If I am a prospective business borrower, here’s the question I really want the answer to: “With unprecedented amounts of excess reserves in the banking system and a policy rate near zero, are banks charging lower interest rates for [commercial and industrial] loans relative to their funding cost than in the past?”
A new paper from an economist at the Federal Reserve Bank of San Francisco takes direct aim at the issue. We know banks are easing credit standards, which began around 2010; that there are much higher volumes of C&I underwriting since the recession ended; and that there is greater competition among banks for commercial borrowers.
However, the structure of the banking system has changed, notes the San Francisco Fed economist who wrote the paper, Simon Kwan:
“Complicating this question are the recent structural changes in the banking industry. For example, the permanently higher bank capital requirements and other regulatory costs faced by banks — such as those associated with the Dodd-Frank Wall Street Reform and Consumer Protection Act — may have raised the cost of making bank loans. Moreover, the consolidation of the banking industry following the financial crisis has raised banking concentration, which could have lessened competition and permitted banks to charge more in the loan market. Hence, the net effects on bank C&I loan rates are not clear.”
By analyzing data from the Federal Reserve’s Survey of Terms of Business Lending, which collects data from a panel of 350 domestic banks, Kwan finds that for the highest credit-quality C&I borrowers, at best loans are “fairly reasonably priced.” They are not, in other words, rock-bottom cheap (see chart at end of story).
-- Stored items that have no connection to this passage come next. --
(* ===== verification/Netfilter.v ===== *)
(** * The packet filter of Linux, as the client uses it

    [LinuxFirewall] runs the programs [iptables] and [ip6tables].  They and the kernel's filter
    are the class [Netfilter]: its state is seen through the chains of a table, and
    [wf_netfilter] says that a command does what its manual page documents ([documented]).  The
    arguments of the programs are structured: a rule has the matches the client uses. *)

From S2P Require Import Prelude IpAddress.

(** The program that is run, and the tables. *)
Inductive version := iptables_4 | iptables_6.
Inductive table := kFilterTable | kNatTable | kRawTable | kMangleTable.

#[export] Instance version_eq_dec : EqDecision version.
Proof. solve_decision. Defined.
#[export] Instance table_eq_dec : EqDecision table.
Proof. solve_decision. Defined.

(** ** Rules *)

Inductive target :=
  | ACCEPT
  | REJECT
  | MASQUERADE
  | MARK (mark : string)
  | Jump (chain : string).

(** [-o], possibly negated, [-p], [-d], [--sport], [--dport], [-m mark --mark],
    [-m cgroup --cgroup] and [-j]. *)
Record rule := mkRule {
  r_out : option (bool * string);
  r_proto : option string;
  r_dst : option string;
  r_sport : option Z;
  r_dport : option Z;
  r_mark : option Z;
  r_cgroup : option string;
  r_target : target
}.

#[export] Instance eta_rule : Eta rule := fun r =>
  mkRule (r_out r) (r_proto r) (r_dst r) (r_sport r) (r_dport r) (r_mark r) (r_cgroup r) (r_target r).

#[export] Instance target_eq_dec : EqDecision target.
Proof. solve_decision. Defined.
#[export] Instance rule_eq_dec : EqDecision rule.
Proof. solve_decision. Defined.

(** A rule with a target and no match. *)
Definition plain (t : target) : rule := mkRule None None None None None None None t.

Abbreviation chains := (gmap string (list rule)).

(** ** Commands *)

Inductive command :=
  | New_chain (c : string)              (* -N *)
  | Flush_chain (c : string)            (* -F *)
  | Delete_chain (c : string)           (* -X *)
  | List_chain (c : string)             (* -L *)
  | Append_rule (c : string) (r : rule) (* -A *)
  | Insert_rule (c : string) (r : rule) (* -I *)
  | Check_rule (c : string) (r : rule)  (* -C *)
  | Delete_rule (c : string) (r : rule) (* -D *)
  | Delete_number (c : string) (n : nat)(* -D with a number, from 1 *)
  | Replace_rule (c : string) (n : nat) (r : rule).  (* -R *)

Definition builtin_chains : list string := ["INPUT"; "OUTPUT"; "FORWARD"; "PREROUTING"; "POSTROUTING"].

Definition jumps_to (c : string) (rules : list rule) : bool :=
  existsb (fun r => bool_decide (r_target r = Jump c)) rules.

Definition referenced (c : string) (m : chains) : bool :=
  existsb (fun '(_, rules) => jumps_to c rules) (map_to_list m).

(** The first rule equal to [r] taken out. *)
Fixpoint remove_first (r : rule) (rules : list rule) : list rule :=
  match rules with
  | [] => []
  | x :: rest => if bool_decide (x = r) then rest else x :: remove_first r rest
  end.

Section Documented.
(** Whether the text after [-d] names addresses. *)
Variable accepts : string -> bool.

Definition rule_ok (r : rule) (m : chains) : bool :=
  match r_target r with Jump c => bool_decide (is_Some (m !! c)) | _ => true end
  && match r_dst r with Some d => accepts d | None => true end.

(** The exit status (whether it is 0) and the chains afterwards, as the manual page has it. *)
Definition documented (cmd : command) (m : chains) : bool * chains :=
  match cmd with
  | New_chain c =>
      if bool_decide (is_Some (m !! c)) || (29 <=? String.length c)%nat then (false, m)
      else (true, <[c := []]> m)
  | Flush_chain c =>
      match m !! c with Some _ => (true, <[c := []]> m) | None => (false, m) end
  | Delete_chain c =>
      match m !! c with
      | Some [] => if referenced c m || bool_decide (c ∈ builtin_chains) then (false, m)
                   else (true, delete c m)
      | _ => (false, m)
      end
  | List_chain c => (bool_decide (is_Some (m !! c)), m)
  | Append_rule c r =>
      match m !! c with
      | Some rules => if rule_ok r m then (true, <[c := rules ++ [r]]> m) else (false, m)
      | None => (false, m)
      end
  | Insert_rule c r =>
      match m !! c with
      | Some rules => if rule_ok r m then (true, <[c := r :: rules]> m) else (false, m)
      | None => (false, m)
      end
  | Check_rule c r =>
      (match m !! c with Some rules => bool_decide (r ∈ rules) | None => false end, m)
  | Delete_rule c r =>
      match m !! c with
      | Some rules =>
          if bool_decide (r ∈ rules) then (true, <[c := remove_first r rules]> m) else (false, m)
      | None => (false, m)
      end
  | Delete_number c n =>
      match m !! c with
      | Some rules =>
          if (1 <=? n)%nat && (n <=? length rules)%nat
          then (true, <[c := delete (n - 1)%nat rules]> m) else (false, m)
      | None => (false, m)
      end
  | Replace_rule c n r =>
      match m !! c with
      | Some rules =>
          if (1 <=? n)%nat && (n <=? length rules)%nat && rule_ok r m
          then (true, <[c := <[(n - 1)%nat := r]> rules]> m) else (false, m)
      | None => (false, m)
      end
  end.
End Documented.

(** ** The interface *)

(** A packet that leaves the machine. *)
Record packet := mkPacket {
  p_out : string;
  p_proto : string;
  p_dst : QHostAddress;
  p_sport : Z;
  p_dport : Z;
  p_mark : Z
}.

Class Netfilter := {
  nf : Type;
  chains_of : nf -> version -> table -> chains;
  iptables : version -> table -> command -> nf -> bool * nf;
  (** The targets [-L --line-numbers] prints, in order. *)
  listing : version -> table -> string -> nf -> list target;
  (** The addresses the text after [-d] names. *)
  dst_accepts : version -> string -> bool;
  dst_matches : version -> string -> QHostAddress -> bool;
  (** [/sys/fs/cgroup/net_cls] exists. *)
  net_cls : bool
}.

Definition lan_4 : list string :=
  ["10.0.0.0/8"; "169.254.0.0/16"; "172.16.0.0/12"; "192.168.0.0/16"; "224.0.0.0/4";
   "255.255.255.255/32"].
Definition lan_6 : list string := ["fc00::/7"; "fe80::/10"; "ff00::/8"].

Record wf_netfilter (N : Netfilter) : Prop := {
  iptables_status : forall v t c s,
    (iptables v t c s).1 = (documented (dst_accepts v) c (chains_of s v t)).1;
  iptables_chains : forall v t c s v' t',
    chains_of (iptables v t c s).2 v' t' =
    if bool_decide (v' = v /\ t' = t) then (documented (dst_accepts v) c (chains_of s v t)).2
    else chains_of s v' t';
  listing_targets : forall v t c s,
    listing v t c s = map r_target (default [] (chains_of s v t !! c));
  (** The literals of the source are addresses. *)
  literals_4 : Forall (fun d => dst_accepts iptables_4 d = true) ("255.255.255.255" :: lan_4);
  literals_6 : Forall (fun d => dst_accepts iptables_6 d = true) lan_6
}.

(** ** The decision on a packet *)

Inductive verdict := Accepted | Rejected.

Section Verdict.
Context `{Netfilter}.
Variable v : version.

(** A name that ends in [+] stands for all interfaces that begin with it. *)
Fixpoint iface_matches (name iface : string) : bool :=
  match name with
  | String "+" EmptyString => true
  | EmptyString => str_empty iface
  | String c r =>
      match iface with String c' r' => Ascii.eqb c c' && iface_matches r r' | EmptyString => false end
  end.

Definition opt_test {A} (o : option A) (f : A -> bool) : bool :=
  match o with Some a => f a | None => true end.

(** Packets of the client's own control group are of no interest here: no rule of the filter
    table asks for it. *)
Definition rule_matches (r : rule) (p : packet) : bool :=
  opt_test (r_out r) (fun '(neg, name) => xorb neg (iface_matches name (p_out p)))
  && opt_test (r_proto r) (fun x => String.eqb x (p_proto p))
  && opt_test (r_dst r) (fun d => dst_matches v d (p_dst p))
  && opt_test (r_sport r) (fun z => (z =? p_sport p)%Z)
  && opt_test (r_dport r) (fun z => (z =? p_dport p)%Z)
  && opt_test (r_mark r) (fun z => (z =? p_mark p)%Z)
  && opt_test (r_cgroup r) (fun _ => false).

(** The rules of a chain are tried in order; a jump tries the other chain and comes back when
    that decides nothing.  [depth] bounds the jumps: the client's chains need four. *)
Fixpoint walk (depth : nat) (m : chains) (p : packet) (rules : list rule) : option verdict :=
  match depth with
  | O => None
  | S depth =>
      (fix go rules :=
         match rules with
         | [] => None
         | r :: rest =>
             if rule_matches r p then
               match r_target r with
               | ACCEPT => Some Accepted
               | REJECT => Some Rejected
               | Jump c => match walk depth m p (default [] (m !! c)) with
                           | Some d => Some d
                           | None => go rest
                           end
               | _ => go rest
               end
             else go rest
         end) rules
  end.
End Verdict.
As of the first quarter of 2014, the percentage point spread between the interest charged on C&I loans and the target federal funds rate remains 0.26 percentage point above its historical norm. According to the loan-level data, “actual loan spreads seem higher than what the survey of loan officers suggests,” writes Kwan. “C&I loans do not look unusually cheap.”
There’s one big caveat: the data go back to 1997, when banking was a much different ballgame. “It’s unclear whether the historical average remains the right benchmark,” according to Kwan, “given structural changes in banking … such as higher capital requirements and regulatory compliance.” Translation: we may be in a new normal, and today’s interest rates may be the lowest CFOs will see for a very long time.